▶ **Action item**
Your task is to reproduce exactly the lines that run from the beginning of the data through the line where "assert (Hd : forall" appears.

==*==

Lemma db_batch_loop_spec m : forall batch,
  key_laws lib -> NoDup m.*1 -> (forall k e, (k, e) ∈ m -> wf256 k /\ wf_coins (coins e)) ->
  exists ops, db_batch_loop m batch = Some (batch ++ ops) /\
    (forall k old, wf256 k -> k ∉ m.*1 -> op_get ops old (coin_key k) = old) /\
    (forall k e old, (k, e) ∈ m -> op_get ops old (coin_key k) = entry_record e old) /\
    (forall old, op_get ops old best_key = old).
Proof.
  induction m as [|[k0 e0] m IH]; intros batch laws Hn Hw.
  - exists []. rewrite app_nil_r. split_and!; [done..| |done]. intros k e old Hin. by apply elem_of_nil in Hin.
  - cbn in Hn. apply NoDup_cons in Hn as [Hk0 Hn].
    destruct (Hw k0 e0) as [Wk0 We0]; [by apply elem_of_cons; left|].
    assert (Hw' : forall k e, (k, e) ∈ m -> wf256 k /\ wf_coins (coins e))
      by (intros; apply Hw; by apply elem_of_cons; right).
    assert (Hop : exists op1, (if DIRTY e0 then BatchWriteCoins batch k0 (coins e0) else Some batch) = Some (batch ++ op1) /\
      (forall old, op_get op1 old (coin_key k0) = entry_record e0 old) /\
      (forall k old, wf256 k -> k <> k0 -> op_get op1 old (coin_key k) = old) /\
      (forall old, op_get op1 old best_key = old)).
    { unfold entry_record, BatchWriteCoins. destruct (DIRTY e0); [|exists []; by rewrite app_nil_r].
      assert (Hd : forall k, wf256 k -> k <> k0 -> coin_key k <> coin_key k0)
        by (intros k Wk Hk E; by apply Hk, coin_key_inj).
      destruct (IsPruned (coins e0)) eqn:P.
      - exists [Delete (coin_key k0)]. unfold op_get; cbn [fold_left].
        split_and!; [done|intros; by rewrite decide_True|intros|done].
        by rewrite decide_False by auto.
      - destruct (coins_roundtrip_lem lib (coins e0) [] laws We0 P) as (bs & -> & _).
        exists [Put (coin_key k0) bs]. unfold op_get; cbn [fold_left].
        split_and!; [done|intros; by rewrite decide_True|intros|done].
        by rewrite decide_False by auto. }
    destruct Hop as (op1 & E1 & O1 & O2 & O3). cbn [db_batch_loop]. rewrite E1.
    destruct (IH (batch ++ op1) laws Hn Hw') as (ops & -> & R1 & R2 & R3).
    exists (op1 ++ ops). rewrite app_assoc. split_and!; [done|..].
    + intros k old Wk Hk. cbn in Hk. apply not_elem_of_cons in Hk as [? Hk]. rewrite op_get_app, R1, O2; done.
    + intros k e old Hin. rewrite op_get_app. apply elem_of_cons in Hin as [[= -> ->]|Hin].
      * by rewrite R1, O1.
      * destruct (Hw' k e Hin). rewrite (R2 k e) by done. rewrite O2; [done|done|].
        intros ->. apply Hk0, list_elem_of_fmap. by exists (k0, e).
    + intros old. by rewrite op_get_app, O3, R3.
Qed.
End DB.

==*==

▶ **Task result**
Lemma db_batch_loop_spec m : forall batch,
  key_laws lib -> NoDup m.*1 -> (forall k e, (k, e) ∈ m -> wf256 k /\ wf_coins (coins e)) ->
  exists ops, db_batch_loop m batch = Some (batch ++ ops) /\
    (forall k old, wf256 k -> k ∉ m.*1 -> op_get ops old (coin_key k) = old) /\
    (forall k e old, (k, e) ∈ m -> op_get ops old (coin_key k) = entry_record e old) /\
    (forall old, op_get ops old best_key = old).
Proof.
  induction m as [|[k0 e0] m IH]; intros batch laws Hn Hw.
  - exists []. rewrite app_nil_r. split_and!; [done..| |done]. intros k e old Hin. by apply elem_of_nil in Hin.
  - cbn in Hn. apply NoDup_cons in Hn as [Hk0 Hn].
    destruct (Hw k0 e0) as [Wk0 We0]; [by apply elem_of_cons; left|].
    assert (Hw' : forall k e, (k, e) ∈ m -> wf256 k /\ wf_coins (coins e))
      by (intros; apply Hw; by apply elem_of_cons; right).
    assert (Hop : exists op1, (if DIRTY e0 then BatchWriteCoins batch k0 (coins e0) else Some batch) = Some (batch ++ op1) /\
      (forall old, op_get op1 old (coin_key k0) = entry_record e0 old) /\
      (forall k old, wf256 k -> k <> k0 -> op_get op1 old (coin_key k) = old) /\
      (forall old, op_get op1 old best_key = old)).
    { unfold entry_record, BatchWriteCoins. destruct (DIRTY e0); [|exists []; by rewrite app_nil_r].
      assert (Hd : forall k, wf256 k -> k <> k0 -> coin_key k <> coin_key k0)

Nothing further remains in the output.